After finding the line with "unfold bytes_lt. intros" in the entries below, retype exactly each line from there through the line with "intros Hd. destruct", including that final line.

§ **Entries supplied**
^^^^

Lemma access_merge_run a b c :
  access_merge a b = inl c → ∀ v, run_access c v = run_access a v ≫= run_access b.
Proof.
  intros Hm v. destruct a, b; unfold run_access; simpl in *;
    repeat case_decide; simplify_eq/=; repeat case_decide; simplify_eq/=; done.
Qed.

Lemma access_merge_fails a b e :
  access_merge a b = inr e → ∀ v, run_access a v ≫= run_access b = None.
Proof.
  intros Hm v. destruct a, b; unfold run_access; simpl in *;
    repeat case_decide; simplify_eq/=; repeat case_decide; simplify_eq/=; done.
Qed.

Lemma access_merge_last a b c : access_merge a b = inl c → last_value c = last_value b.
Proof. destruct a, b; simpl; intros; repeat case_decide; simplify_eq/=; done. Qed.

Lemma access_merge_guard a b c v :
  access_merge a b = inl c → guard c v ↔ guard a v ∧ guard b (last_value a).
Proof. destruct a, b; simpl; intros; repeat case_decide; simplify_eq/=; naive_solver. Qed.

Lemma access_merge_guard_fails a b e : access_merge a b = inr e → ¬ guard b (last_value a).
Proof. destruct a, b; simpl; intros; repeat case_decide; simplify_eq/=; naive_solver. Qed.

(** ** What a log means *)

(** A map with some of its slots replaced ([None] deletes). *)
Definition overlay (m : gmap bytes bytes) (o : gmap bytes (option bytes)) : gmap bytes bytes :=
  merge (λ v ov, match ov with Some w => w | None => v end) m o.

Lemma lookup_overlay m o k :
  overlay m o !! k = match o !! k with Some w => w | None => m !! k end.
Proof. unfold overlay. rewrite lookup_merge. by destruct (m !! k), (o !! k). Qed.

Lemma overlay_empty m : overlay m ∅ = m.
Proof. apply map_eq. intros k. by rewrite lookup_overlay, lookup_empty. Qed.

(** The state after the log, and the states the log's reads are true of. *)
Definition apply_log (c : CacheLog.t) (m : gmap bytes bytes) : gmap bytes bytes :=
  overlay m (last_value <$> CacheLog.log c).

Definition log_true_of (c : CacheLog.t) (m : gmap bytes bytes) : Prop :=
  ∀ k a, CacheLog.log c !! k = Some a → guard a (m !! k).

Lemma lookup_apply_log c m k :
  apply_log c m !! k =
    match CacheLog.log c !! k with Some a => last_value a | None => m !! k end.
Proof. unfold apply_log. rewrite lookup_overlay, lookup_fmap. by destruct (CacheLog.log c !! k). Qed.

Lemma entries_perm {A} (m : gmap bytes A) : entries m ≡ₚ map_to_list m.
Proof. apply merge_sort_Permutation. Qed.

Lemma NoDup_entries {A} (m : gmap bytes A) : NoDup (entries m).*1.
Proof. rewrite entries_perm. apply NoDup_fst_map_to_list. Qed.

Lemma list_to_map_entries {A} (m : gmap bytes A) : list_to_map (entries m) = m.
Proof.
  rewrite <- (list_to_map_to_list m) at 2.
  apply list_to_map_proper; [apply NoDup_entries|apply entries_perm].
Qed.

Lemma elem_of_entries {A} (m : gmap bytes A) k x : (k, x) ∈ entries m ↔ m !! k = Some x.
Proof. by rewrite entries_perm, elem_of_map_to_list. Qed.

(** The slot of a merged log, from the slots of its two halves. *)
Definition merged_slot (s r : option Access) (c : option Access) : Prop :=
  match s, r with
  | _, None => c = s
  | None, Some b => c = Some b
  | Some a, Some b => ∃ ab, access_merge a b = inl ab ∧ c = Some ab
  end.

Lemma merge_entries_slots l self c :
  NoDup l.*1 → CacheLog.merge_entries l self = (c, None) →
  ∀ k, merged_slot (self !! k) ((list_to_map l : gmap bytes Access) !! k) (c !! k).
Proof.
  revert self. induction l as [|[k' b] l IH]; simpl; intros self Hnd Hm k.
  { simplify_eq. rewrite lookup_empty. by destruct (c !! k). }
  apply list.NoDup_cons in Hnd as [Hk' Hnd].
  apply not_elem_of_list_to_map_1 in Hk'.
  assert (∀ x, CacheLog.merge_entries l (<[k' := x]> self) = (c, None) →
    (k = k' → c !! k = Some x) ∧
    (k ≠ k' → merged_slot (self !! k) ((list_to_map l : gmap bytes Access) !! k) (c !! k))) as Hstep.
  { intros x Hx. specialize (IH _ Hnd Hx k). split.
    - intros ->. by rewrite lookup_insert_eq, Hk' in IH.
    - intros Hne. by rewrite lookup_insert_ne in IH. }
  destruct (decide (k = k')) as [->|Hne].
  - rewrite lookup_insert_eq. destruct (self !! k') as [a|].
    + destruct (access_merge a b) as [ab|] eqn:Hab; [|done].
      exists ab. split; [done|]. by apply (Hstep ab).
    + by apply (Hstep b).
  - rewrite lookup_insert_ne by done. destruct (self !! k') as [a|].
    + destruct (access_merge a b) as [ab|] eqn:Hab; [|done]. by apply (Hstep ab).
    + by apply (Hstep b).
Qed.

Lemma merge_entries_error l self c e :
  NoDup l.*1 → CacheLog.merge_entries l self = (c, Some e) →
  ∃ k a b, self !! k = Some a ∧ (k, b) ∈ l ∧ access_merge a b = inr e.
Proof.
  revert self. induction l as [|[k' b] l IH]; simpl; intros self Hnd Hm; [done|].
  apply list.NoDup_cons in Hnd as [Hk' Hnd].
  assert (∀ x, CacheLog.merge_entries l (<[k' := x]> self) = (c, Some e) →
    ∃ k a b0, self !! k = Some a ∧ (k, b0) ∈ (k', b) :: l ∧ access_merge a b0 = inr e) as Hstep.
  { intros x Hx. destruct (IH _ Hnd Hx) as (k & a & b0 & Hk & Hin & He). exists k, a, b0.
    destruct (decide (k = k')) as [->|Hne].
    - exfalso. apply Hk'. apply list_elem_of_fmap. by exists (k', b0).
    - rewrite lookup_insert_ne in Hk by done. split_and!; [done|by right|done]. }
  destruct (self !! k') as [a|] eqn:Ha; [|by eapply Hstep].
  destruct (access_merge a b) as [ab|e'] eqn:Hab; [by eapply Hstep|].
  simplify_eq. exists k', a, b. split_and!; [done|by left|done].
Qed.

Lemma omap_Some_id {A} (l : list A) : omap Some l = l.
Proof. induction l as [|x l IH]; [done|]. simpl. f_equal. exact IH. Qed.

Lemma merge_left_slots a b c :
  CacheLog.merge_left a b = (c, None) →
  ∀ k, merged_slot (CacheLog.log a !! k) (CacheLog.log b !! k) (CacheLog.log c !! k).
Proof.
  unfold CacheLog.merge_left, CacheLog.merge_left_with_filter_map. intros Hm k.
  rewrite omap_Some_id in Hm.
  destruct (CacheLog.merge_entries _ _) as [c' e] eqn:Hme. simplify_eq/=.
  pose proof (merge_entries_slots _ _ _ (NoDup_entries _) Hme k) as Hs.
  replace (list_to_map (entries (CacheLog.log b))) with (CacheLog.log b) in Hs; [done|].
  rewrite <- (list_to_map_to_list (CacheLog.log b)) at 1.
  apply list_to_map_proper; [apply NoDup_fst_map_to_list|]. by rewrite entries_perm.
Qed.

(** Merging two cache logs composes them: the merged log is true of a state exactly
    when the left log is true of it and the right log is true of the state after the left one,
    and it leads to the state of the right log run after the left.  If the merge fails, no
    state makes both logs true. *)
Lemma merge_left_composes a b c e :
  CacheLog.merge_left a b = (c, e) →
  ∀ m, match e with
       | None =>
           (log_true_of c m ↔ log_true_of a m ∧ log_true_of b (apply_log a m)) ∧
           apply_log c m = apply_log b (apply_log a m)
       | Some _ => log_true_of a m → ¬ log_true_of b (apply_log a m)
       end.
Proof.
  intros Hm m. destruct e as [e|].
  - intros _ Hb. unfold CacheLog.merge_left, CacheLog.merge_left_with_filter_map in Hm.
    rewrite omap_Some_id in Hm.
    destruct (CacheLog.merge_entries _ _) as [c' e'] eqn:Hme. simplify_eq/=.
    apply merge_entries_error in Hme as (k & x & y & Hx & Hy & He); [|apply NoDup_entries].
    apply elem_of_entries in Hy. apply (access_merge_guard_fails _ _ _ He).
    specialize (Hb k y Hy). by rewrite lookup_apply_log, Hx in Hb.
  - pose proof (merge_left_slots _ _ _ Hm) as Hs. split.
    + unfold log_true_of. setoid_rewrite lookup_apply_log. split.
      * intros Hc. split; intros k x Hx; specialize (Hs k); rewrite Hx in Hs; simpl in Hs.
        -- destruct (CacheLog.log b !! k) as [y|] eqn:Hy; [|by apply Hc].
           destruct Hs as (xy & Hxy & Hcx). apply Hc in Hcx.
           by apply (access_merge_guard _ _ _ _ Hxy) in Hcx as [? _].
        -- destruct (CacheLog.log a !! k) as [y|] eqn:Hy; [|by apply Hc].
           destruct Hs as (xy & Hxy & Hcx). apply Hc in Hcx.
           by apply (access_merge_guard _ _ _ _ Hxy) in Hcx as [_ ?].
      * intros [Ha Hb] k x Hx. specialize (Hs k). specialize (Ha k). specialize (Hb k).
        rewrite Hx in Hs.
        destruct (CacheLog.log a !! k) as [y|], (CacheLog.log b !! k) as [z|]; simplify_eq/=; auto.
        destruct Hs as (xy & Hxy & [= ->]). apply (access_merge_guard _ _ _ _ Hxy). auto.
    + apply map_eq. intros k. rewrite !lookup_apply_log. specialize (Hs k).
      destruct (CacheLog.log a !! k) as [y|], (CacheLog.log b !! k) as [z|]; simpl in Hs;
        try by rewrite Hs.
      destruct Hs as (xy & Hxy & ->). by apply access_merge_last in Hxy.
Qed.
(** ** A transaction is the database with its writes applied *)

Lemma bytes_lt_le a b : bytes_lt a b = true → bytes_le a b = true.
Proof.
  unfold bytes_lt. intros Hlt. apply negb_true_iff in Hlt.
  destruct (bytes_le_total a b) as [|Hba]; [done|]. by rewrite Hba in Hlt.
Qed.

Lemma bytes_lt_irrefl a : bytes_lt a a = false.
Proof. unfold bytes_lt. by rewrite bytes_le_refl. Qed.

Lemma bytes_lt_false a b : bytes_lt a b = false → bytes_le b a = true.
Proof. unfold bytes_lt. by intros Hlt%negb_false_iff. Qed.

Lemma bytes_le_lt_trans a b c : bytes_le a b = true → bytes_lt b c = true → bytes_lt a c = true.
Proof.
  unfold bytes_lt. rewrite !negb_true_iff. intros Hab Hbc. apply not_true_is_false. intros Hca.
  by rewrite (bytes_le_trans _ _ _ Hca Hab) in Hbc.
Qed.

Lemma list_to_map_backwards {A} (m : gmap bytes A) : list_to_map (backwards m) = m.
Proof.
  rewrite <- (list_to_map_entries m) at 2. symmetry. apply list_to_map_proper; [apply NoDup_entries|].
  unfold backwards. by rewrite reverse_Permutation.
Qed.

Lemma descending_below {A} k (x : A) l k' y :
  descending ((k, x) :: l) → (list_to_map l : gmap bytes A) !! k' = Some y → bytes_lt k' k = true.
Proof.
  intros Hd Hk. apply StronglySorted_inv in Hd as [_ Hd]. apply elem_of_list_to_map_2 in Hk.
  rewrite list.Forall_forall in Hd. apply (Hd _ Hk).
Qed.

Lemma descending_none {A} k (x : A) l : descending ((k, x) :: l) → (list_to_map l : gmap bytes A) !! k = None.
Proof.
  intros Hd. destruct (list_to_map l !! k) as [y|] eqn:Hk; [|done].
  apply (descending_below _ _ _ _ _ Hd) in Hk. by rewrite bytes_lt_irrefl in Hk.
Qed.

(** What an iterator that runs backwards from a bound has to yield first. *)
Definition is_prev (bound : option bytes) (m : gmap bytes bytes) (r : option (bytes * bytes)) : Prop :=
  match r with
  | Some (k, v) =>
      m !! k = Some v ∧ up_to bound k = true ∧
      ∀ k' v', m !! k' = Some v' → up_to bound k' = true → bytes_le k' k = true
  | None => ∀ k v, m !! k = Some v → up_to bound k = false
  end.

Lemma is_prev_unique bound m r r' : is_prev bound m r → is_prev bound m r' → r = r'.
Proof.
  destruct r as [[k v]|], r' as [[k' v']|]; simpl.
  - intros (Hk & Hb & Hle) (Hk' & Hb' & Hle'). assert (k = k') as -> by eauto using bytes_le_antisym.
    congruence.
  - intros (Hk & Hb & _) Hn. by rewrite (Hn _ _ Hk) in Hb.
  - intros Hn (Hk & Hb & _). by rewrite (Hn _ _ Hk) in Hb.
  - done.
Qed.
(** [borsh::to_vec] and [deserialize_reader] on a value. *)
Definition borsh_decode `{Borsh A} (data : bytes) : option A := fst <$> deserialize data.

(** [define_table_with_default_codec!]. *)
Definition default_codec {K V : Type} `{Borsh K} `{Borsh V} (cf : string) : Schema K V :=
  mkSchema cf to_vec borsh_decode to_vec borsh_decode.

(** Types of the [jmt] package. *)
Class JmtTypes := {
  NibblePath : Type;
  Node : Type;
  StaleNodeIndex : Type;
  #[global] nibble_path_borsh :: Borsh NibblePath;
  #[global] node_borsh :: Borsh Node;
  #[global] stale_node_borsh :: Borsh StaleNodeIndex
}.

Record NodeKey `{JmtTypes} := mkNodeKey { node_version : Z; nibble_path : NibblePath }.

(** [KeyHash]. *)
Abbreviation KeyHash := bytes (only parsing).

(** [NodeBatch]: two maps, as their entries in order. *)
Record NodeBatch `{JmtTypes} := mkNodeBatch {
  batch_nodes : list (NodeKey * Node);
  batch_values : list ((Z * KeyHash) * option bytes)
}.

Section tables.
Context `{Borsh bytes} `{Borsh (option bytes)} `{Borsh Z} `{Borsh unit} `{JmtTypes}.

(** [(StateKey, Version)] and [(AccessoryKey, Version)]. *)
Definition encode_versioned (kv : bytes * Z) : bytes := to_vec kv.1 ++ be_bytes 8 kv.2.
Definition decode_versioned (data : bytes) : option (bytes * Z) :=
  '(key, rest) ← deserialize data;
  if (length rest <? 8)%nat then None else Some (key, Z_of_be (take 8 rest)).

Definition versioned_table (cf : string) : Schema (bytes * Z) (option bytes) :=
  mkSchema cf encode_versioned decode_versioned to_vec borsh_decode.
Definition JmtValues : Schema (bytes * Z) (option bytes) := versioned_table "JmtValues".
Definition ModuleAccessoryState : Schema (bytes * Z) (option bytes) := versioned_table "ModuleAccessoryState".
Definition LastPrunedL2Height : Schema unit Z :=
  mkSchema "LastPrunedL2Height" (λ _, []) (λ _, Some tt) to_vec borsh_decode.
Definition KeyHashToKey : Schema KeyHash bytes :=
  mkSchema "KeyHashToKey" (λ h, h) (λ data, if (length data <? 32)%nat then None else Some (take 32 data))
    to_vec borsh_decode.
Definition StaleNodes : Schema StaleNodeIndex unit := default_codec "StaleNodes".

Definition encode_node_key (k : NodeKey) : bytes := be_bytes 8 (node_version k) ++ to_vec (nibble_path k).
Definition decode_node_key (data : bytes) : option NodeKey :=
  if (length data <? 8)%nat then None
  else nibble_path ← borsh_decode (drop 8 data); Some (mkNodeKey _ (Z_of_be (take 8 data)) nibble_path).
Definition JmtNodes : Schema NodeKey Node :=
  mkSchema "JmtNodes" encode_node_key decode_node_key to_vec borsh_decode.

Definition STATE_TABLES : list string := ["KeyHashToKey"; "JmtValues"; "JmtNodes"; "StaleNodes"].
Definition NATIVE_TABLES : list string := ["ModuleAccessoryState"; "LastPrunedL2Height"].
End tables.

(** The value of the greatest version of a key up to a version. *)
Definition versioned_get `{RocksDb} (s : Schema (bytes * Z) (option bytes)) (tx : DbTransaction.t)
    (key : bytes) (version : Z) : outcome string (option bytes) :=
  found ← DbTransaction.get_prev s tx (key, version);
  match found with
  | Some ((found_key, found_version), value) =>
      if bool_decide (found_key = key) then
        _ ← ensure "Bug! iterator isn't returning expected values" (found_version <=? version);
        mret value
      else mret None
  | None => mret None
  end.

(** ** [StateDB] *)

Module StateDB.
Section state_db.
Context `{RocksDb} `{Borsh bytes} `{Borsh (option bytes)} `{Borsh unit} `{JmtTypes}.

Definition new (db : Rocks) : DbTransaction.t := DbTransaction.new db.

(** [freeze]; the other handles were dropped. *)
Definition freeze (db : DbTransaction.t) : SchemaBatch.t := DbTransaction.into_batch db.

Definition next_version (db : DbTransaction.t) : outcome string Z :=
  last_key_value ← expect_ok "Get largest db call should not fail" (DbTransaction.get_largest JmtNodes db);
  let largest_version := default 0 ((λ kv, node_version kv.1) <$> last_key_value) in
  _ ← assert_that "JMT Version overflow. It is over." (largest_version + 1 <? 2 ^ 64);
  mret (largest_version + 1).

Definition put_preimages (items : list (KeyHash * bytes)) (db : DbTransaction.t) : DbTransaction.t :=
  DbTransaction.write_many (foldl (λ b kv, SchemaBatch.put KeyHashToKey kv.1 kv.2 b) SchemaBatch.new items) db.

Definition get_value_option_by_key (db : DbTransaction.t) (version : Z) (key : bytes) : outcome string (option bytes) :=
  versioned_get JmtValues db key version.

Definition set_stale_nodes (stale_nodes : list StaleNodeIndex) (db : DbTransaction.t) : DbTransaction.t :=
  DbTransaction.write_many (foldl (λ b index, SchemaBatch.put StaleNodes index tt b) SchemaBatch.new stale_nodes) db.

(** [TreeReader]. *)
Definition get_node_option (db : DbTransaction.t) (node_key : NodeKey) : outcome string (option Node) :=
  DbTransaction.read JmtNodes db node_key.
Definition get_value_option (db : DbTransaction.t) (version : Z) (key_hash : KeyHash) : outcome string (option bytes) :=
  key ← DbTransaction.read KeyHashToKey db key_hash;
  match key with
  | Some key => get_value_option_by_key db version key
  | None => mret None
  end.

(** [TreeWriter]. *)
Definition put_value (db : DbTransaction.t) (b : SchemaBatch.t) (kv : (Z * KeyHash) * option bytes) :
    outcome string SchemaBatch.t :=
  key ← DbTransaction.read KeyHashToKey db kv.1.2;
  key_preimage ← ok_or "Could not find preimage for key hash" key;
  mret (SchemaBatch.put JmtValues (key_preimage, kv.1.1) kv.2 b).
Definition write_node_batch (node_batch : NodeBatch) (db : DbTransaction.t) : outcome string DbTransaction.t :=
  let batch := foldl (λ b kv, SchemaBatch.put JmtNodes kv.1 kv.2 b) SchemaBatch.new (batch_nodes node_batch) in
  batch ← fold_outcome (put_value db) batch (batch_values node_batch);
  mret (DbTransaction.write_many batch db).

Definition preimage (db : DbTransaction.t) (key_hash : KeyHash) : outcome string (option bytes) :=
  DbTransaction.read KeyHashToKey db key_hash.
End state_db.
End StateDB.

(** ** [NativeDB] *)

Module NativeDB.
Section native_db.
Context `{RocksDb} `{Borsh bytes} `{Borsh (option bytes)} `{Borsh Z}.

Definition new (db : Rocks) : DbTransaction.t := DbTransaction.new db.
Definition freeze (db : DbTransaction.t) : SchemaBatch.t := DbTransaction.into_batch db.

Definition get_value_option (db : DbTransaction.t) (key : bytes) (version : Z) : outcome string (option bytes) :=
  versioned_get ModuleAccessoryState db key version.

Definition get_last_pruned_l2_height (db : DbTransaction.t) : outcome string (option Z) :=
  found ← DbTransaction.get_prev LastPrunedL2Height db tt;
  match found with
  | Some (_, value) => mret (Some value)
  | None => mret None
  end.

Definition set_values (key_value_pairs : list (bytes * option bytes)) (version : Z) (db : DbTransaction.t) :
    DbTransaction.t :=
  DbTransaction.write_many
    (foldl (λ b kv, SchemaBatch.put ModuleAccessoryState (kv.1, version) kv.2 b) SchemaBatch.new key_value_pairs) db.
End native_db.
End NativeDB.

(** ** Order of versioned keys *)

Lemma bytes_le_be a b : length a = length b → bytes_le a b = (Z_of_be a <=? Z_of_be b).
Proof.
  revert b. induction a as [|x a IH]; intros [|y b] Hl; simpl in Hl; try done. injection Hl as Hl.
  rewrite !Z_of_be_cons, Hl. pose proof (Z_of_be_range a) as Ha. pose proof (Z_of_be_range b) as Hb.
  rewrite Hl in Ha. cbn [bytes_le]. rewrite IH by done.
  destruct (Z.compare_spec (byte_to_Z x) (byte_to_Z y)) as [->|Hlt|Hgt].
  - apply eq_true_iff_eq. rewrite !Z.leb_le. lia.
  - symmetry. apply Z.leb_le. nia.
  - symmetry. apply Z.leb_gt. nia.
Qed.

(** What lies between two strings with a common prefix has that prefix. *)
Lemma bytes_le_sandwich p a b x :
  bytes_le (p ++ a) x = true → bytes_le x (p ++ b) = true → ∃ c, x = p ++ c.
Proof.
  revert x. induction p as [|y p IH]; intros x; [by exists x|].
  destruct x as [|z x]; simpl; [done|]. rewrite (Z.compare_antisym (byte_to_Z y)).
  destruct (Z.compare_spec (byte_to_Z y) (byte_to_Z z)) as [Hyz|Hyz|Hyz]; simpl; try done.
  intros Ha Hb. destruct (IH x Ha Hb) as [c ->]. apply byte_to_Z_inj in Hyz as ->. by exists c.
Qed.

Section versioned.
Context `{BorshBytes} `{Borsh (option bytes)} `{!BorshRoundTrip (option bytes)}.

Lemma encode_versioned_le k v v' :
  in_width 64 v → in_width 64 v' → bytes_le (encode_versioned (k, v)) (encode_versioned (k, v')) = (v <=? v').
Proof.
  intros Hv Hv'. unfold encode_versioned. cbn [fst snd]. rewrite bytes_le_app, bytes_le_be.
  - by rewrite !Z_of_be_bytes_small.
  - by rewrite !length_be_bytes.
Qed.

Lemma encode_versioned_prefix k k' v' c :
  short k → short k' → encode_versioned (k', v') = to_vec k ++ c → k' = k.
Proof.
  unfold encode_versioned, short. cbn [fst snd]. rewrite !slice_format, <- !app_assoc. intros Hk Hk' Heq.
  apply app_inj_1 in Heq as [Hl Heq]; [|by rewrite !length_le_bytes].
  apply (f_equal Z_of_le) in Hl. rewrite !Z_of_le_bytes_small in Hl by done.
  by apply app_inj_1 in Heq as [-> _]; [|lia].
Qed.

Lemma encode_versioned_inj k v k' v' :
  short k → short k' → in_width 64 v → in_width 64 v' →
  encode_versioned (k, v) = encode_versioned (k', v') → k = k' ∧ v = v'.
Proof.
  intros Hk Hk' Hv Hv' Heq. pose proof Heq as Heq'. apply encode_versioned_prefix in Heq as ->; [|done..].
  split; [done|]. unfold encode_versioned in Heq'. cbn [fst snd] in Heq'. apply app_inv_head in Heq'.
  by apply be_bytes_inj in Heq'.
Qed.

^^^^

§ **Solution to this task**
  unfold bytes_lt. intros Hlt. apply negb_true_iff in Hlt.
  destruct (bytes_le_total a b) as [|Hba]; [done|]. by rewrite Hba in Hlt.
Qed.

Lemma bytes_lt_irrefl a : bytes_lt a a = false.
Proof. unfold bytes_lt. by rewrite bytes_le_refl. Qed.

Lemma bytes_lt_false a b : bytes_lt a b = false → bytes_le b a = true.
Proof. unfold bytes_lt. by intros Hlt%negb_false_iff. Qed.

Lemma bytes_le_lt_trans a b c : bytes_le a b = true → bytes_lt b c = true → bytes_lt a c = true.
Proof.
  unfold bytes_lt. rewrite !negb_true_iff. intros Hab Hbc. apply not_true_is_false. intros Hca.
  by rewrite (bytes_le_trans _ _ _ Hca Hab) in Hbc.
Qed.

Lemma list_to_map_backwards {A} (m : gmap bytes A) : list_to_map (backwards m) = m.
Proof.
  rewrite <- (list_to_map_entries m) at 2. symmetry. apply list_to_map_proper; [apply NoDup_entries|].
  unfold backwards. by rewrite reverse_Permutation.
Qed.

Lemma descending_below {A} k (x : A) l k' y :
  descending ((k, x) :: l) → (list_to_map l : gmap bytes A) !! k' = Some y → bytes_lt k' k = true.
Proof.
  intros Hd Hk. apply StronglySorted_inv in Hd as [_ Hd]. apply elem_of_list_to_map_2 in Hk.
  rewrite list.Forall_forall in Hd. apply (Hd _ Hk).
Qed.

Lemma descending_none {A} k (x : A) l : descending ((k, x) :: l) → (list_to_map l : gmap bytes A) !! k = None.
Proof.
  intros Hd. destruct (list_to_map l !! k) as [y|] eqn:Hk; [|done].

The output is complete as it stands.